Coalgate's plans to build new post office were approved by the federal government in 1937. A New Deal program, the Treasury Department's Section of Painting and Sculpture, required that a portion of the money designated for the construction of federal buildings be used to pay for artists to decorate them.
The post office was completed in 1940. The federal government commissioned Muscogee Creek artist Acee Blue Eagle to paint a mural, which he completed in 1942. The post office is one of only three in Oklahoma to have a mural painted directly onto its plaster wall. Blue Eagle was a significant Native American painter who founded the art program at Bacone College and helped create the Bacone school of Flatstyle painting. The post office is significant because it is representative of historic New Deal politics, government, and art, and the post office and mural together show how a local New Deal project was realized. The post office was added to the National Register of Historic Places in 2009.

==Architecture==
The post office's supervising architect was Louis A. Simon. The building is in the Art Moderne style with a flat roof and an asymmetrical front. While the entrance to the building is centered, the four large windows around it are not, with two to the left, one to the right, one above the entrance, and an additional smaller window on the far right side of the building. The name of the building is off-center and is instead centered over the four large windows.
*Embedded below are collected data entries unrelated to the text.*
Record report := {
  finalDashboardData : Dashboard;
  r_analysis_id : JS.value;
  original_flow_count : nat;
  reanalyzed_flow_count : nat;
  blockedData : Transformer.BlockedData
}.

Inductive response :=
  | BadRequest
  | NotFound (analysis_id : JS.value)
  | AllFiltered (analysis_id : JS.value)
  | Reanalyzed (body : report)
  | ServerError.

(** What the request finds: the two tables, whether each read works,
    and the clock. *)
Record world := {
  analysis_results : list JS.object;
  flows_read_ok : bool;
  defense_rules : list RuleEngine.StoredRule;
  rules_read_ok : bool;
  now : Z
}.

Definition reanalyzeRules (w : world) (analysis_id : JS.value) : response :=
  if negb (JS.truthy analysis_id) then BadRequest
  else
    match getAnalysisResultsByJobId (flows_read_ok w) (analysis_results w) analysis_id with
    | None => NotFound analysis_id
    | Some [] => NotFound analysis_id
    | Some historicalResults =>
        let activeRules :=
          selectActiveRules (rules_read_ok w) (now w) (defense_rules w) in
        let blockedIpMap := buildBlockedIpMap activeRules in
        match filterRows blockedIpMap historicalResults [] [] with
        | None => ServerError
        | Some (flowsToReanalyze, blockedFlows) =>
            if (length flowsToReanalyze =? 0)%nat then AllFiltered analysis_id
            else
              let rePredictionResults := rePredict flowsToReanalyze in
              match transformPredictionData rePredictionResults with
              | None => ServerError
              | Some finalDashboardData =>
                  Reanalyzed
                    {| finalDashboardData := finalDashboardData;
                       r_analysis_id := analysis_id;
                       original_flow_count := length historicalResults;
                       reanalyzed_flow_count := length rePredictionResults;
                       blockedData :=
                         Transformer.transformBlockedData blockedFlows |}
              end
        end
    end.

End WithCollaborators.

Arguments finalDashboardData {Dashboard} r.
Arguments r_analysis_id {Dashboard} r.
Arguments original_flow_count {Dashboard} r.
Arguments reanalyzed_flow_count {Dashboard} r.
Arguments blockedData {Dashboard} r.
Arguments BadRequest {Dashboard}.
Arguments NotFound {Dashboard} analysis_id.
Arguments AllFiltered {Dashboard} analysis_id.
Arguments Reanalyzed {Dashboard} body.
Arguments ServerError {Dashboard}.

End Reanalysis.

(** ** The periodic sweep of the tracker *)

Module Sweep.

Import RuleEngine.

(** The predicate of the [filter] of the timer callback. *)
Definition fresh (currentTime timestamp : Z) : bool :=
  (currentTime - timestamp <=? THRESHOLD_WINDOW_MS)%Z.

(** The callback of [setInterval]: every key keeps its fresh timestamps
    and is deleted when none is left.  The file registers the same
    callback twice. *)
Definition sweep (currentTime : Z) (tr : gmap string (list Z))
  : gmap string (list Z) :=
  omap (λ timestamps,
          let kept := List.filter (fresh currentTime) timestamps in
          if (length kept =? 0)%nat then None else Some kept)
       tr.

End Sweep.

(** ** Evidence of a row *)

Module Evidence.

(** The fields [manageDefenseRules] tries for the time, in order. *)
Definition timeFieldNames : list string :=
  ["timestamp"; "created_at"; "Timestamp"; "createdAt"].

(** A field value that gives the time: truthy, and a valid date. *)
Definition usableTime (date_parse : string → option Z) (v : JS.value) : option Z :=
  if JS.truthy v then JS.getTime date_parse v else None.

(** The call is about the key [ip]. *)
Definition concerns (ip : string) (c : Calls.call) : bool :=
  match RuleEngine.sourceKey (Calls.c_row c) with
  | Some k => String.eqb k ip
  | None => false
  end.

Section WithDateParser.

Variable date_parse : string → option Z.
The building's exterior is in buff-colored brick with occasional darker orange-shaded bricks. The entrance to the I-shaped lobby is through a wood-and-glass-enclosed vestibule, with service bays on the wall opposite the entrance.

==Women Making Pishafa==
The mural is located above the door to the postmaster's office. Blue Eagle used distemper and acrylics to paint the mural. The painting is an example of the style known as Bacone school, a form of Flatstyle painting, popular among Native artists in the early to mid-20th century. Painted directly onto the plaster wall of the building, Women Making Pishafa depicts people preparing pashofa, a flint corn soup that is made by Muscogee Creeks and other Southeastern tribes. A woman on the right side of the painting pounds corn into cornmeal. In the center, two women separate the corn husk from the corn pulp. A table behind them is set with bowls and a coffee pot, which shows that pashofa can be a soup or a beverage. While the women work, a boy plays with a toy horse, and a man on the left side of the painting shoots an arrow at a flock of birds overhead.

During 1964 renovations to the post office interior, dust and dirt damaged the painting. Fred Beaver (Seminole/Muscogee, 1911–1980), restored the mural.